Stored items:
>>>>>

(** X9: once a redirect has been captured, [this.server] is empty (line
    136), so the next call has nothing to close: it constructs its listener
    and opens its page at once, and waits for the redirect. *)
Theorem call_after_redirect_starts_at_once t reached st st1 e :
  step urlQuery clientGenerateAuthUrl (Redirected t reached) st = Some st1 ->
  server st1 = None
  /\ tasks (call clientGenerateAuthUrl e st1)
     = tasks st1 ++ [AwaitRedirection (entryForTokens e) (length (sessions st1))]
  /\ server (call clientGenerateAuthUrl e st1) = Some (length (sessions st1))
  /\ opened (call clientGenerateAuthUrl e st1)
     = opened st1 ++ [entryUrl clientGenerateAuthUrl e st1]
  /\ isBound (call clientGenerateAuthUrl e st1) (length (sessions st1)).
Proof.
  cbn [step]. intros Hstep.
  destruct (afterRedirection_shape urlQuery t reached st st1 Hstep)
    as (f & s & l & x & _ & _ & _ & _ & Hserver & _).
  split; [exact Hserver|].
  rewrite call_openAuthPage. unfold openAuthPageAndGetAuthorizationCode.
  rewrite Hserver.
  split; [reflexivity|]. split; [reflexivity|]. split; [reflexivity|].
  apply startServer_bound.
Qed.

(** X10: a call that finds a listener in [this.server] releases it and
    waits; it neither constructs a listener nor opens the page until the
    close has returned. Then it does both, with the URL computed when the
    call was made. *)
Theorem superseding_call_opens_after_close st s e :
  server st = Some s ->
  let st1 := call clientGenerateAuthUrl e st in
  opened st1 = opened st
  /\ length (sessions st1) = length (sessions st)
  /\ ~ isBound st1 s
  /\ exists st2,
       step urlQuery clientGenerateAuthUrl (CloseDone (length (tasks st))) st1 = Some st2
       /\ opened st2 = opened st ++ [entryUrl clientGenerateAuthUrl e st]
       /\ server st2 = Some (length (sessions st))
       /\ isBound st2 (length (sessions st))
       /\ tasks st2 !! length (tasks st)
          = Some (AwaitRedirection (entryForTokens e) (length (sessions st))).
Proof.
  intros Hs. cbv zeta. rewrite call_openAuthPage, (openAuthPage_supersedes _ _ _ _ Hs).
  set (f := entryForTokens e). set (u := entryUrl clientGenerateAuthUrl e st).
  assert (Hlen : length (sessions (closeServer s st)) = length (sessions st))
    by (cbn; apply length_alter).
  assert (Hts : length (tasks (closeServer s st)) = length (tasks st))
    by (rewrite closeServer_tasks; apply length_fmap).
  split; [reflexivity|]. split; [exact Hlen|]. split.
  { intros (l & Hl & Hst). cbn in Hl. rewrite list_lookup_alter_eq in Hl.
    destruct (sessions st !! s) as [l0|]; [|discriminate].
    injection Hl as <-. exact (release_not_listening l0 Hst). }
  cbn [step]. unfold afterClose. cbn [tasks setTasks].
  rewrite lookup_app_r by (rewrite Hts; reflexivity).
  rewrite Hts, Nat.sub_diag. cbn [lookup list_lookup].
  eexists. split; [reflexivity|].
  split; [reflexivity|]. split; [cbn; rewrite length_alter; reflexivity|]. split.
  - rewrite <- Hlen.
    exact (startServer_bound u
             (setServer None
                (setTasks (tasks (closeServer s st) ++ [AwaitClose f s u])
                          (closeServer s st))) _).
  - cbn. rewrite length_alter. apply list_lookup_insert_eq.
    rewrite length_app, length_fmap. cbn. lia.
Qed.

End StartingOver.

Lemma call_after_redirect_starts_at_once_witness :
  exists st1,
    step Url.query googleAuthUrl (Redirected 0 "http://127.0.0.1:42813/callback?code=XYZ")
      awaitingRedirect = Some st1
    /\ tasks (call googleAuthUrl (OpenAuthWindowAndGetAuthorizationCode "u1") st1)
       = tasks st1 ++ [AwaitRedirection false 1]
    /\ bound (call googleAuthUrl (OpenAuthWindowAndGetAuthorizationCode "u1") st1) = [1].
Proof.
  destruct (step Url.query googleAuthUrl
              (Redirected 0 "http://127.0.0.1:42813/callback?code=XYZ") awaitingRedirect)
    as [st1|] eqn:Hstep; [|vm_compute in Hstep; discriminate].
  exists st1. split; [reflexivity|].
  destruct (call_after_redirect_starts_at_once Url.query googleAuthUrl _ _ _ _
              (OpenAuthWindowAndGetAuthorizationCode "u1") Hstep)
    as (_ & Htasks & _).
  vm_compute in Hstep. injection Hstep as <-.
  split; [exact Htasks | vm_compute; reflexivity].
Defined.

<<<<<

TASK TO CARRY OUT » The lines from the start of the entries above through the line containing "clientGenerateAuthUrl e st1]" are the ones to return, please; copy them exactly and include both ends.

SOLUTION TO THIS EXERCISE »
(** X9: once a redirect has been captured, [this.server] is empty (line
    136), so the next call has nothing to close: it constructs its listener
    and opens its page at once, and waits for the redirect. *)
Theorem call_after_redirect_starts_at_once t reached st st1 e :
  step urlQuery clientGenerateAuthUrl (Redirected t reached) st = Some st1 ->
  server st1 = None
  /\ tasks (call clientGenerateAuthUrl e st1)
     = tasks st1 ++ [AwaitRedirection (entryForTokens e) (length (sessions st1))]
  /\ server (call clientGenerateAuthUrl e st1) = Some (length (sessions st1))
  /\ opened (call clientGenerateAuthUrl e st1)
     = opened st1 ++ [entryUrl clientGenerateAuthUrl e st1]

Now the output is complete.